Now think about what happens when we couple a pair of systems f : x \to y, g : y \to z along their common boundary, yielding the complex system fg : x \to z. We now have three sets of behaviours: the behaviours F (f) \subseteq F (x) \times F (y) of the first component, the behaviours F (g) \subseteq F (y) \times F (z) of the second component, and the behaviours F (fg) \subseteq F (x) \times F (z) of the complex.

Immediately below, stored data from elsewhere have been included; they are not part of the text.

(** C1, amended.  Reconstructing a document with the unmodified values of
    its extraction keeps the markup and replaces every text leaf by a plain
    string holding its trimmed text; the round trip is the identity when
    every text leaf is a plain string without surrounding white space. *)
Theorem round_trip_trims_leaves (parser : string → option (list node))
    (to_str : node → string) (html : string) (contents : list node) :
  parser html = Some contents →
  let soup := BeautifulSoup contents in
  let values := text <$> extract_text_nodes_soup soup in
  extract_text_nodes parser html = Some (extract_text_nodes_soup soup)
  ∧ rebuild_html_from_nodes parser to_str html values
    = Some (to_str (rebuild_soup soup values))
  ∧ rebuild_soup soup values = trim_leaves soup
  ∧ skeleton (rebuild_soup soup values) = skeleton soup
  ∧ (leaves_trimmed soup = true → rebuild_soup soup values = soup).
Proof.
  intros Hparse soup values.
  assert (Hecho : rebuild_soup soup values = trim_leaves soup).
  { unfold rebuild_soup, values, extract_text_nodes_soup.
    rewrite recurse_values by done.
    pose proof (recurse_replace_echo soup eq_refl [] []) as H.
    rewrite app_nil_r in H. simpl app in H. simpl length in H.
    by rewrite H. }
  unfold extract_text_nodes, rebuild_html_from_nodes. rewrite Hparse.
  split_and!; [done|done|done|..].
  - rewrite Hecho. apply skeleton_trim_leaves.
  - intros H. rewrite Hecho. by apply trim_leaves_id.
Qed.

Lemma round_trip_trims_leaves_witness :
  let soup := BeautifulSoup [Tag "p" [] [NavigableString PlainString "hi"]] in
  rebuild_soup soup (text <$> extract_text_nodes_soup soup) = soup.
Proof.
  intros soup.
  destruct (round_trip_trims_leaves parser_stub (λ _, "") "<p>hi</p>"
              [Tag "p" [] [NavigableString PlainString "hi"]] eq_refl)
    as (_ & _ & _ & _ & H).
  apply H. reflexivity.
Defined.

(** C6.  With fewer values than text leaves, reconstruction keeps the
    markup, puts the [i]-th value in place of the [i]-th text leaf for every
    [i] below [len(V)], and leaves every later text leaf, and every blank
    string, as it was.  The function is total: no case raises. *)
Theorem rebuild_short_list (contents : list node) (V : list string) :
  let soup := BeautifulSoup contents in
  let out := rebuild_soup soup V in
  (length V < length (extract_text_nodes_soup soup))%nat →
  skeleton out = skeleton soup
  ∧ length (strings out) = length (strings soup)
  ∧ length (List.filter extractable (strings soup))
    = length (extract_text_nodes_soup soup)
  ∧ (∀ j x v, strings soup !! j = Some x → extractable x = true →
       V !! leaf_rank (strings soup) j = Some v →
       strings out !! j = Some (PlainString, v))
  ∧ (∀ j x, strings soup !! j = Some x →
       (length V ≤ leaf_rank (strings soup) j)%nat →
       strings out !! j = Some x)
  ∧ (∀ j x, strings soup !! j = Some x → extractable x = false →
       strings out !! j = Some x).
Proof.
  intros soup out _.
  destruct (recurse_replace_fill V soup 0%nat eq_refl) as (H1 & _ & H3).
  fold (rebuild_soup soup V) in H1, H3. fold out in H1, H3.
  split_and!; [done|by rewrite H1, fill_length|..].
  - unfold extract_text_nodes_soup.
    rewrite <- (length_fmap text), (recurse_values soup "" eq_refl).
    unfold leaf_values. by rewrite length_fmap.
  - intros j x v Hj Hx Hv. rewrite H1, (fill_lookup V _ 0 j x Hj).
    cbn [Nat.add]. rewrite Hx. apply lookup_lt_Some in Hv as Hlt.
    apply Nat.ltb_lt in Hlt. rewrite Hlt. cbn [andb].
    by rewrite (nth_lookup_Some _ _ _ _ Hv).
  - intros j x Hj Hge. rewrite H1, (fill_lookup V _ 0 j x Hj).
    cbn [Nat.add]. apply Nat.ltb_ge in Hge. by rewrite Hge, andb_false_r.
  - intros j x Hj Hx. rewrite H1, (fill_lookup V _ 0 j x Hj).
    by rewrite Hx.
Qed.

Lemma rebuild_short_list_witness :
  rebuild_soup
    (BeautifulSoup
       [Tag "p" [] [NavigableString PlainString "Hello ";
                    Tag "b" [] [NavigableString PlainString "world"]]])
    ["Hallo"]
  = BeautifulSoup
      [Tag "p" [] [NavigableString PlainString "Hallo";
                   Tag "b" [] [NavigableString PlainString "world"]]]
  ∧ strings
      (rebuild_soup
         (BeautifulSoup
            [Tag "p" [] [NavigableString PlainString "Hello ";
                         Tag "b" [] [NavigableString PlainString "world"]]])
         ["Hallo"]) !! 1%nat
    = Some (PlainString, "world").
Proof.
  split; [reflexivity|].
  assert (Hlen : (length ["Hallo"] < length (extract_text_nodes_soup
    (BeautifulSoup
       [Tag "p" [] [NavigableString PlainString "Hello ";
                    Tag "b" [] [NavigableString PlainString "world"]]])))%nat)
    by (vm_compute; lia).
  destruct (rebuild_short_list _ _ Hlen) as (_ & _ & _ & _ & H & _).
  apply H; [reflexivity|vm_compute; lia].
Defined.

(** ** The translation client *)

Section ClientFacts.
Context {Net : Type} (post : request → Net → reply * Net).

(** One attempt makes one post, never raises, and returns a list exactly
    when the reply is a 200 that decodes. *)
Lemma attempt_once_spec req n :
  ∃ evs,
    attempt_once Net post req n
    = (Ok (option_map (λ data : list item, first_text <$> data)
             (success_data (post req n).1)),
       (post req n).2, evs)
    ∧ replies evs = [(post req n).1].
Proof.
  unfold attempt_once, try_except, requests_post, mbind, M_bind, bind.
  destruct (post req n) as [r n']. cbn [fst snd].
  destruct r as [status body_text json|e]; cbn.
  - destruct (status =? 200) eqn:E; cbn.
    + destruct json as [data|]; cbn; eauto.
    + destruct json; eauto.
  - eauto.
Qed.

Lemma failed_no_data r : failed r = true → success_data r = None.
Proof.
  destruct r as [status b [d|]|e]; simpl; try done.
  by destruct (status =? 200).
Qed.

(** What a run of the retry loop is: a row of attempts without data,
    then either an attempt with data, whose items are mapped, or the end
    of the budget and a list of empty strings. *)
Lemma attempts_spec req texts retry fuel : ∀ attempt n,
  (Z.to_nat (retry - attempt) ≤ fuel)%nat →
  ∃ out n' evs,
    attempts Net post fuel req texts retry attempt n = (Ok out, n', evs)
    ∧ ((Forall (λ r, success_data r = None) (replies evs)
        ∧ length (replies evs) = Z.to_nat (retry - attempt)
        ∧ out = replicate (length texts) "")
       ∨ (∃ rs r data,
            replies evs = rs ++ [r]
            ∧ Forall (λ r, success_data r = None) rs
            ∧ success_data r = Some data
            ∧ (length rs < Z.to_nat (retry - attempt))%nat
            ∧ out = first_text <$> data)).
Proof.
  induction fuel as [|fuel IH]; intros attempt n Hfuel.
  - exists (replicate (length texts) ""), n, []. simpl.
    assert ((attempt <? retry) = false) as -> by lia.
    split; [done|]. left. split_and!; [done|simpl; lia|done].
  - cbn [attempts]. destruct (attempt <? retry) eqn:Hlt.
    2:{ exists (replicate (length texts) ""), n, [].
        split; [done|]. left. split_and!; [done|simpl; lia|done]. }
    destruct (attempt_once_spec req n) as (evs1 & Hrun & Hrep).
    unfold mbind, M_bind, bind. rewrite Hrun.
    destruct (success_data (post req n).1) as [data|] eqn:Hdata; cbn.
    + eexists _, _, _. split; [done|]. right.
      exists [], (post req n).1, data.
      rewrite app_nil_r, Hrep. split_and!; [done|done|done|simpl; lia|done].
    + destruct (IH (attempt + 1) (post req n).2) as (out & n' & evs & H & Hcase);
        [lia|].
      rewrite H. eexists _, _, _. split; [done|].
      unfold replies in *. rewrite omap_app, Hrep. cbn.
      destruct Hcase as [(Hall & Hlen & Hout)|(rs & r & d & Hrs & Hall & Hr & Hlen & Hout)].
      * left. split_and!; [by constructor|simpl; lia|done].
      * right. exists ((post req n).1 :: rs), r, d. rewrite Hrs.
        split_and!; [done|by constructor|done|simpl; lia|done].
Qed.

Lemma translate_batch_nonempty self texts lang retry timeout :
  texts ≠ [] →
  ∃ req, json_body req = texts
    ∧ translate_batch Net post self texts lang retry timeout
      = attempts Net post (Z.to_nat retry) req texts retry 0.
Proof.
  intros Hne. destruct texts as [|t ts]; [done|].
  eexists. split; [|reflexivity]. done.
Qed.

(** The retry loop of [translate_batch] has fuel for its whole budget: the
    call returns a list, whatever the network does. *)
Lemma translate_batch_returns self texts lang retry timeout n :
  ∃ out n' evs,
    translate_batch Net post self texts lang retry timeout n = (Ok out, n', evs).
Proof.
  destruct texts as [|t ts]; [by eexists _, _, _|].
  destruct (translate_batch_nonempty self (t :: ts) lang retry timeout)
    as (req & _ & ->); [done|].
  destruct (attempts_spec req (t :: ts) retry (Z.to_nat retry) 0 n)
    as (out & n' & evs & H & _); [lia|]. eauto.
Qed.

Under reasonable conditions, it is the case that every pair of behaviours of f and g that are consistent, in the sense that they agree on the behaviour of the common boundary, yield a behaviour of the complex system. (This can certainly fail – I can think of one example involving Nash equilibria of games under a naive composition like adding payoffs – but if it fails you should probably give up and try something different.) The behaviours on the outer boundaries that arise from behaviours of the components that are consistent on the middle boundary is exactly described by the composition in the category \mathbf{Rel}:

F (f) F (g) = \{ (a, c) \mid (a, b) \in F (f) \text{ and } (b, c) \in F (g) \text{ for some } b \in F (y) \}

So the reasonable condition we imposed on behaviours is that

F (f) F (g) \subseteq F (fg)

which is the condition that F is a lax (pseudo)functor (thinking of \mathbf{Rel} as a fairly boring 2-category).

If we always have F (f) F (g) = F (fg), then F is a functor. This condition says that every possible behaviour of fg arises in this way from behaviours of f and g that are consistent along y. This is a very strong requirement in practice, and generally fails. (An example of it failing is reachability in Petri nets; I have an in-progress example involving smooth optimisation.)

Failure of a lax functor to be a functor is caused by emergent effects, that is to say, behaviours of a complex system that do not come from possible behaviours of the components. Under this very general setup, we can give a precise definition of an emergent behaviour of a complex system fg: it is as an element of the set

F (fg) \setminus F (f) F (g)

This much is what I expect most applied category theorists to know, so I’m writing for everyone else. Now I’m going to end with a difficult challenge for ACT.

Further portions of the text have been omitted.